**TASK GOAL:**
Please transcribe exactly, and only, the lines of the data below between the line holding "(** [pick_loop]: nxkernel/kernel/process/sched_rr.h:24-37" and the line holding "match process_switch n s with", inclusive.

**DATASET EXCERPTS:**
((

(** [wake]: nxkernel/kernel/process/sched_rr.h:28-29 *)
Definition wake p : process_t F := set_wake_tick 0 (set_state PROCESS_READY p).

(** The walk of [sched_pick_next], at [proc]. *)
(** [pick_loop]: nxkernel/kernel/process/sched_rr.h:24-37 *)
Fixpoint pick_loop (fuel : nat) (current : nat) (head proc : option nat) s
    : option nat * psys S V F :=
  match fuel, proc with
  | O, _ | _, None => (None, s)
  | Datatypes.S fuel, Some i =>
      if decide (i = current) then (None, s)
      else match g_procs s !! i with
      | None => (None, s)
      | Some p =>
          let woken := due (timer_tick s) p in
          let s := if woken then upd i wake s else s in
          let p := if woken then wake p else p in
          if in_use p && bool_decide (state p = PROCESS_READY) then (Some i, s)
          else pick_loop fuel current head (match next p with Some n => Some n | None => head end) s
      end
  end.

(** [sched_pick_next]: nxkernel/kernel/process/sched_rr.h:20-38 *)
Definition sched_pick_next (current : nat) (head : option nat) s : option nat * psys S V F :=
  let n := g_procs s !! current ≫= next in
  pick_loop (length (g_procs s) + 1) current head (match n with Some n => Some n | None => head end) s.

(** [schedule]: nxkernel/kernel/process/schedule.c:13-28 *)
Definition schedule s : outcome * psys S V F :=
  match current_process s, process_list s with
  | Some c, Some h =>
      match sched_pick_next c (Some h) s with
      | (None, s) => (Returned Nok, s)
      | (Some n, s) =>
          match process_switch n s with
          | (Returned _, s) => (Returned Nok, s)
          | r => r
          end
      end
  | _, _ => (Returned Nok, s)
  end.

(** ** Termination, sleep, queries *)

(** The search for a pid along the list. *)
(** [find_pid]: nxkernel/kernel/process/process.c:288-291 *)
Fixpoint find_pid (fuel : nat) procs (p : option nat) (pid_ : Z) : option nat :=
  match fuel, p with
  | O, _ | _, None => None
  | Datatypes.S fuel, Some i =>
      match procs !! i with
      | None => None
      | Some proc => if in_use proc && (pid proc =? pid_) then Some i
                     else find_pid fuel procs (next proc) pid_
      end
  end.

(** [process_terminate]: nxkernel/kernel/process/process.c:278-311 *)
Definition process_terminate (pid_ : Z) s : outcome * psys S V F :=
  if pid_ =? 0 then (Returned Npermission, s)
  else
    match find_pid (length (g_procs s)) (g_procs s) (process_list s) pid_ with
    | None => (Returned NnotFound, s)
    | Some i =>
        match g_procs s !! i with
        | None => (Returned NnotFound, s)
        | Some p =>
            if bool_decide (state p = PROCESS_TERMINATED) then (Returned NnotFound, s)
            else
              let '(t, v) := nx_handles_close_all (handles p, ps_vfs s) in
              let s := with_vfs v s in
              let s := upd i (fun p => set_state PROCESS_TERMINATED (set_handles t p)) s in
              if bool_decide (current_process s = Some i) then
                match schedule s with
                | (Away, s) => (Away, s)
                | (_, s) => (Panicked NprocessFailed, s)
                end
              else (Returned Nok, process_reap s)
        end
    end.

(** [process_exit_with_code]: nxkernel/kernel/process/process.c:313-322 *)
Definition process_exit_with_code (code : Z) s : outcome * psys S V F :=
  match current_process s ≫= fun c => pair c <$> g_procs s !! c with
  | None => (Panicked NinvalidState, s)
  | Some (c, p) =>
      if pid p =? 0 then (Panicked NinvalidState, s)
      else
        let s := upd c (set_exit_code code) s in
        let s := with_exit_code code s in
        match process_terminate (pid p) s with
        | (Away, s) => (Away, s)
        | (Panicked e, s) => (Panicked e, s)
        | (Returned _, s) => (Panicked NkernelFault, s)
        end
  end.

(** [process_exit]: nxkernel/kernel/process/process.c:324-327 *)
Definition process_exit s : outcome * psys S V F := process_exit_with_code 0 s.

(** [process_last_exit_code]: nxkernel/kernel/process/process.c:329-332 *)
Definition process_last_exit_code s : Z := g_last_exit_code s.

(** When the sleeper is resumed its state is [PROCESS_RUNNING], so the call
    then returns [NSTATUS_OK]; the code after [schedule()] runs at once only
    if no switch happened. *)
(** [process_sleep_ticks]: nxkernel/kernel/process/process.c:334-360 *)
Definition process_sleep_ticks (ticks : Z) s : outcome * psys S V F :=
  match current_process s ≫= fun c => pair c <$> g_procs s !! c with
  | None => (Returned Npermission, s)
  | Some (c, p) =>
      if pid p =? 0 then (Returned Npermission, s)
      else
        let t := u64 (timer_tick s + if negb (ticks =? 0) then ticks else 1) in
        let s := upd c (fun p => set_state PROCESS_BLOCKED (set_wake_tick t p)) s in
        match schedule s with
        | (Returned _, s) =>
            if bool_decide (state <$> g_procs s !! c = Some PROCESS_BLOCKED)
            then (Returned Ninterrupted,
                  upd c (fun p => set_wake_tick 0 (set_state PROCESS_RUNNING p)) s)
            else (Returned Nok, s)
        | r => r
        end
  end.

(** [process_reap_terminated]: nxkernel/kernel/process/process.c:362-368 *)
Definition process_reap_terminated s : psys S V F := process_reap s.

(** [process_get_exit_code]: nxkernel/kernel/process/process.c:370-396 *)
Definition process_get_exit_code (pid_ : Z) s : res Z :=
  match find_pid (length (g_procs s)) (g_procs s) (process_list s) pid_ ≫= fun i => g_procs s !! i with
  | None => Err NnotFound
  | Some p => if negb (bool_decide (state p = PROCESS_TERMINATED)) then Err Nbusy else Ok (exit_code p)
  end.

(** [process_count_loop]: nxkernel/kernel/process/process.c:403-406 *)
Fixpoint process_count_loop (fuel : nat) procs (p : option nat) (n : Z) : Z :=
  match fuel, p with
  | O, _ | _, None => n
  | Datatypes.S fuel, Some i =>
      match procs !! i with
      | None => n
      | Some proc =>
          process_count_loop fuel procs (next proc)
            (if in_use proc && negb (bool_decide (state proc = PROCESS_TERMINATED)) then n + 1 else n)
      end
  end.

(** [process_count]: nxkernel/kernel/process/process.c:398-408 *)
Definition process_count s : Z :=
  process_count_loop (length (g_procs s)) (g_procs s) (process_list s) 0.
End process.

))

**COMPLETED EXERCISE:**
(** [pick_loop]: nxkernel/kernel/process/sched_rr.h:24-37 *)
Fixpoint pick_loop (fuel : nat) (current : nat) (head proc : option nat) s
    : option nat * psys S V F :=
  match fuel, proc with
  | O, _ | _, None => (None, s)
  | Datatypes.S fuel, Some i =>
      if decide (i = current) then (None, s)
      else match g_procs s !! i with
      | None => (None, s)
      | Some p =>
          let woken := due (timer_tick s) p in
          let s := if woken then upd i wake s else s in
          let p := if woken then wake p else p in
          if in_use p && bool_decide (state p = PROCESS_READY) then (Some i, s)
          else pick_loop fuel current head (match next p with Some n => Some n | None => head end) s
      end
  end.

(** [sched_pick_next]: nxkernel/kernel/process/sched_rr.h:20-38 *)
Definition sched_pick_next (current : nat) (head : option nat) s : option nat * psys S V F :=
  let n := g_procs s !! current ≫= next in
  pick_loop (length (g_procs s) + 1) current head (match n with Some n => Some n | None => head end) s.

(** [schedule]: nxkernel/kernel/process/schedule.c:13-28 *)
Definition schedule s : outcome * psys S V F :=
  match current_process s, process_list s with
  | Some c, Some h =>
      match sched_pick_next c (Some h) s with
      | (None, s) => (Returned Nok, s)
      | (Some n, s) =>
          match process_switch n s with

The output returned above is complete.